(** The other half of the contract of [LinearOperator]: on a buffer that holds
    the sum of the contents of [x] and [y], the operator returns the sum of
    what it returns on [x] and on [y]. *)
Definition additive (A : operator) : Prop :=
  ∀ σ x y xy,
    isMember (domain A) x = true → isMember (domain A) y = true →
    isMember (domain A) xy = true →
    allocated σ x → allocated σ y → allocated σ xy →
    read σ xy = iadd (read σ x) (read σ y) →
    ∃ u w, returned (call A x σ) = Some u ∧
           returned (call A y σ) = Some w ∧
           returned (call A xy σ) = Some (iadd u w).

(** A property of the primitives of every client-written operator below
    [op]. *)
Fixpoint leaves_satisfy (P : (Vec → Vec) → Prop) (op : operator) : Prop :=
  match op with
  | Concrete _ _ impl | ConcreteSelfAdjoint _ _ impl => P impl
  | ConcreteLinear _ _ impl adjointImpl => P impl ∧ P adjointImpl
  | OperatorSum op1 op2 | OperatorComposition op1 op2
  | OperatorPointwiseProduct op1 op2
  | LinearOperatorSum op1 op2 | LinearOperatorComposition op1 op2 =>
      leaves_satisfy P op1 ∧ leaves_satisfy P op2
  | OperatorLeftScalarMultiplication op _
  | OperatorRightScalarMultiplication op _
  | OperatorAdjoint op
  | LinearOperatorScalarMultiplication op _ => leaves_satisfy P op
  end.

(** The number of buffers [applyImpl] and [applyAdjointImpl] allocate: one for
    each [empty()] and each [copy()] on the way. *)
Fixpoint temporaries (self : operator) : nat :=
  match self with
  | Concrete _ _ _ | ConcreteLinear _ _ _ _ | ConcreteSelfAdjoint _ _ _ => 0
  | OperatorSum op1 op2 | LinearOperatorSum op1 op2
  | OperatorPointwiseProduct op1 op2 =>
      S (temporaries op1 + temporaries op2)
  | OperatorComposition left_op right_op
  | LinearOperatorComposition left_op right_op =>
      S (temporaries right_op + temporaries left_op)
  | OperatorLeftScalarMultiplication op _
  | LinearOperatorScalarMultiplication op _ => temporaries op
  | OperatorRightScalarMultiplication op _ => S (temporaries op)
  | OperatorAdjoint op => adjoint_temporaries op
  end
with adjoint_temporaries (self : operator) : nat :=
  match self with
  | ConcreteLinear _ _ _ _ | ConcreteSelfAdjoint _ _ _ => 0
  | OperatorAdjoint op => temporaries op
  | LinearOperatorSum op1 op2 =>
      S (adjoint_temporaries op1 + adjoint_temporaries op2)
  | LinearOperatorComposition left_op right_op =>
      S (adjoint_temporaries left_op + adjoint_temporaries right_op)
  | LinearOperatorScalarMultiplication op _ => adjoint_temporaries op
  | Concrete _ _ _ | OperatorSum _ _ | OperatorComposition _ _
  | OperatorPointwiseProduct _ _ | OperatorLeftScalarMultiplication _ _
  | OperatorRightScalarMultiplication _ _ => 0
  end.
◆ ◆ ◆ ◆ ◆ ◆ ◆
**INSTRUCTIONS TO FOLLOW**
All lines from the beginning of the entries through the line marked "op _ => temporaries op" are to be output exactly; nothing else belongs in the answer.

**YOUR RESPONSE**
(** The other half of the contract of [LinearOperator]: on a buffer that holds
    the sum of the contents of [x] and [y], the operator returns the sum of
    what it returns on [x] and on [y]. *)
Definition additive (A : operator) : Prop :=
  ∀ σ x y xy,
    isMember (domain A) x = true → isMember (domain A) y = true →
    isMember (domain A) xy = true →
    allocated σ x → allocated σ y → allocated σ xy →
    read σ xy = iadd (read σ x) (read σ y) →
    ∃ u w, returned (call A x σ) = Some u ∧
           returned (call A y σ) = Some w ∧
           returned (call A xy σ) = Some (iadd u w).

(** A property of the primitives of every client-written operator below
    [op]. *)
Fixpoint leaves_satisfy (P : (Vec → Vec) → Prop) (op : operator) : Prop :=
  match op with
  | Concrete _ _ impl | ConcreteSelfAdjoint _ _ impl => P impl
  | ConcreteLinear _ _ impl adjointImpl => P impl ∧ P adjointImpl
  | OperatorSum op1 op2 | OperatorComposition op1 op2
  | OperatorPointwiseProduct op1 op2
  | LinearOperatorSum op1 op2 | LinearOperatorComposition op1 op2 =>
      leaves_satisfy P op1 ∧ leaves_satisfy P op2
  | OperatorLeftScalarMultiplication op _
  | OperatorRightScalarMultiplication op _
  | OperatorAdjoint op
  | LinearOperatorScalarMultiplication op _ => leaves_satisfy P op
  end.

(** The number of buffers [applyImpl] and [applyAdjointImpl] allocate: one for
    each [empty()] and each [copy()] on the way. *)
Fixpoint temporaries (self : operator) : nat :=
  match self with
  | Concrete _ _ _ | ConcreteLinear _ _ _ _ | ConcreteSelfAdjoint _ _ _ => 0
  | OperatorSum op1 op2 | LinearOperatorSum op1 op2
  | OperatorPointwiseProduct op1 op2 =>
      S (temporaries op1 + temporaries op2)
  | OperatorComposition left_op right_op
  | LinearOperatorComposition left_op right_op =>
      S (temporaries right_op + temporaries left_op)
  | OperatorLeftScalarMultiplication op _
  | LinearOperatorScalarMultiplication op _ => temporaries op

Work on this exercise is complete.